Differences in susceptibility to develop parameters of diabetic nephropathy in four mouse strains with type 1 diabetes
Published online on March 12, 2014
Abstract
One third of diabetes mellitus patients develop diabetic nephropathy and with underlying mechanisms unknown it is imperative that diabetic animal models resemble human disease. The present study investigated the susceptibility to develop diabetic nephropathy in four commonly used and commercially available mouse strains with type 1 diabetes in order to determine the suitability of each strain. Type 1 diabetes was induced in C57Bl/6, NMRI, BALB/c and 129Sv mice by alloxan and conscious glomerular filtration rate, proteinuria and oxidative stress levels were measured in control and diabetic animals at baseline and after five and ten weeks. Histological alterations were analyzed using periodic acid-Schiff staining. Diabetic C57Bl/6 displayed increased glomerular filtration rate, i.e. hyperfiltration, whereas all other parameters remained unchanged.
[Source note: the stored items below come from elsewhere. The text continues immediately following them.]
(* ===== verification/LoraTheorems.v ===== *)
(** The properties of adapters, and concrete runs. *)
From Stdlib Require Import ZArith ZifyBool Lia.
From stdpp Require Import base list gmap strings relations.
From S2P Require Import Prelude StringUtil MemoryReuse WeightSplit WeightFile FileEnds FileTheorems WeightManager WeightManagerProofs Lora LoraProofs.

Section theorems.
Context `{UN : Uninit} (cuda : bool) (files : bytes -> option bytes) (inference_dtype : DataType) (cfg : LoraConfig) (r : RankInfo).
Abbreviation check := (ValidateWeight inference_dtype).
Abbreviation n := (rank_size r).
Hypothesis Hr : valid_rank n r.
Abbreviation max := (cfg_lora_max_num cfg).
Abbreviation linv := (linv files inference_dtype cfg r).
Abbreviation lora_weight := (lora_weight files inference_dtype r).
Abbreviation others_kept := (others_kept files inference_dtype r).
Abbreviation step := (lora_step cuda files inference_dtype cfg).
(** A model whose operators have nothing to reload. *)
Definition initial (m : LoraManager) (ops : nat) : Loras := mkLoras m (List.repeat ∅ ops).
Diabetic NMRI developed the most pronounced hyperfiltration as well as increased oxidative stress and proteinuria, but without glomerular damage. Diabetic BALB/c did not develop hyperfiltration, but presented with pronounced proteinuria, increased oxidative stress and glomerular damage. Diabetic 129Sv displayed proteinuria and increased oxidative stress without glomerular hyperfiltration or damage. However, all strains displayed intra-strain correlation between oxidative stress and proteinuria. In conclusion, diabetic C57Bl/6 and NMRI both developed glomerular hyperfiltration, but neither presented with histological damage, although NMRI developed low-degree proteinuria. Thus, these strains may be suitable when investigating the mechanism causing hyperfiltration. Neither BALB/c nor 129Sv developed hyperfiltration although both developed pronounced proteinuria. However, only BALB/c developed detectable histological damage. Thus, BALB/c may be suitable when studying the roles of proteinuria and histological alterations for the progression of diabetic nephropathy.